1 de fevereiro de 2010

Conto: acidente (II)

Depois do acidente fiquei ao cuidado do meu avô. a nossa relação até àquela data tinha sido uma relação convencional de avô e neto. só naquela altura lhe dei a importância que achei que ele nunca teria: seria um pai para mim. e porque todos acharam que tinha ficado muito afectado com o acidente fizeram com que mudasse: de escola, de casa, de amigos. mudei até a minha maneira de respirar. no que dizia respeito ao que eu pensava em relação a mim próprio tinha pensamentos contraditórios: saíra-me um fardo das costas, uma sombra que me fazia sumir todos os dias, mas de cada vez que olhava ao espelho levava um soco no estômago: aquele não era eu.
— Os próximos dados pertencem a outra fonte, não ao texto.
Lemma lstep_received i e L L' d :
  lstep e L = Ok L' -> (forall c, conns L !! i = Some c -> received c = d) ->
  forall c, conns L' !! i = Some c -> received c = deliver_to i d e.
Proof.
  intros Hs Hd c. destruct e as [j fd ihw ihc ohw p|j e|j]; simpl in *.
  - destruct (open_connection _ _ _ _ _ _ _ _) as [cj|] eqn:Eo; [|done]. simpl in Hs. simplify_eq/=.
    apply ConnectionProgress.open_kept in Eo. case_decide as Hij.
    + subst j. rewrite lookup_insert_eq. intros [= <-]. congruence.
    + rewrite lookup_insert_ne by done. apply Hd.
  - destruct (conns L !! j) as [cj|] eqn:Ej; [|done].
    destruct (step e _) as [cj'|] eqn:Es; [|done]. simpl in Hs. simplify_eq/=.
    apply ConnectionProgress.step_io in Es as [_ Es]. simpl in Es. case_decide as Hij.
    + subst j. rewrite lookup_insert_eq. intros [= <-]. rewrite Es. f_equal. by apply Hd.
    + rewrite lookup_insert_ne by done. apply Hd.
  - destruct (conns L !! j) as [cj|] eqn:Ej; [|done]. unfold drop_connection in Hs.
    destruct (refs _); [destruct (destruct_TcpConnection _); [|done]|]; simpl in Hs; simplify_eq/=.
    + intros [_ Hc]%lookup_delete_Some. by apply Hd.
    + destruct (decide (i = j)) as [<-|Hij]; [|rewrite lookup_insert_ne by done; apply Hd].
      rewrite lookup_insert_eq. intros [= <-]. simpl. by apply Hd.
Qed.

Lemma lsteps_received i es : forall L L' d,
  lsteps es L = Ok L' -> (forall c, conns L !! i = Some c -> received c = d) ->
  forall c, conns L' !! i = Some c -> received c = fold_left (deliver_to i) es d.
Proof.
  induction es as [|e es IH]; intros L L' d Hs Hd; simpl in *; [by simplify_eq|].
  destruct (lstep e L) as [L1|] eqn:E; [|done]. simpl in Hs. eapply IH; [exact Hs|]. by eapply lstep_received.
Qed.

(** ** Chunks *)

(** The chunks in the input buffers of all connections. *)
Definition chunks_of (c : TcpConnection) : Z := InputChainBuffer.getTotalChunk (R.input_buffer_ (read_context_ c)).
Definition chunks_held (L : loop_state) : Z := map_fold (fun _ c n => chunks_of c + n) 0 (conns L).

Lemma held_chunks (cs : gmap nat TcpConnection) : forall ls,
  (forall i, ls !! i = None <-> cs !! i = None) ->
  (forall i c l, cs !! i = Some c -> ls !! i = Some l -> chunks_of c = zlen l) ->
  map_fold (fun _ c n => chunks_of c + n) 0 cs = zlen (InputBuffers.held ls).
Proof.
  induction cs as [|i c cs Hi IH] using map_ind; intros ls Hd Hc.
  - assert (ls = ∅) as -> by (apply map_empty; intros i; by apply Hd). done.
  - destruct (ls !! i) as [l|] eqn:El; [|apply Hd in El; by rewrite lookup_insert_eq in El].
    rewrite map_fold_insert_L by (done || (intros; lia)). rewrite (IH (delete i ls)).
    + pose proof (Permutation_length (InputBuffers.held_delete _ _ _ El)) as Hp. rewrite length_app, length_fmap in Hp.
      rewrite (Hc i c l) by (done || apply lookup_insert_eq). unfold zlen in *. lia.
    + intros j. destruct (decide (i = j)) as [<-|Hne]; [by rewrite lookup_delete_eq|].
      rewrite lookup_delete_ne, Hd, lookup_insert_ne by done. done.
    + intros j cj lj Hj Hl. apply lookup_delete_Some in Hl as [Hne Hl]. apply (Hc j); [|done].
      by rewrite lookup_insert_ne.
Qed.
à medida que os anos foram passando, aquele cheiro a óleo a pingar no chão da garagem foi-se impregnando na minha pele: entranhou-se nos meus poros. aos poucos e poucos tornou-se parte do meu cheiro e da minha própria personalidade: nauseabunda e gasta. não raras vezes acordava a meio da noite todo transpirado: as paredes do meu quarto transformadas nas paredes da garagem, e era aí que eu via o pára-choques ainda encostado e a mancha de óleo no chão.
veio-me este pensamento à memória quando o meu avô foi internado. tivera um ataque cardíaco e segundo os médicos o prognóstico não era favorável. mas tinha-me afeiçoado de mais a ele para o deixar morrer. lembrei-me então que o avô sempre gostara de poesia. de declamar os seus poetas preferidos. nessa altura eu soletrava as letras das palavras que ia aprendendo, daquelas que não se aprendiam na escola.
a maneira que encontrei para ajudar o meu avô foi então a de me sentar todos os dias ao seu lado. independentemente de quem lá estivesse eu pedia para me sentar à cabeceira da sua cama, abria um livro e declamava os seus poemas, os que me tinha lido ao longo dos anos; os que me tinha ensinado; os que eu sabia que ele sabia de cor e que amava. e não desisti. nos quase cinco meses em que esteve hospitalizado o meu avô recebeu a visita de cento e quarenta poetas: um por cada dia de internamento.
finalmente o avô recuperou. fez questão de sair pelo seu pé e eu fiz questão de sair com ele. à saída do hospital, antecipo os meus passos aos dele na passadeira comprida, e nos breves segundos antes de morrer, vejo a parte da frente de um autocarro vindo em zoom acelerado na minha direcção. os meus olhos binóculos invertidos com lentes gigantes. no fim desses breves segundos o meu avô olhou para mim e viu-me como há vinte cinco anos atrás tinha visto o filho, como fazendo parte de uma sanduíche de ferro e de pedra que o motorista do autocarro comeria quando acabasse o turno.
foi pelo menos isso o que pensei e que no fundo me apaziguou o espíríto: que tinha salvo o meu avô com poesia e que sempre que ele declamasse um poema no futuro, se lembraria de mim.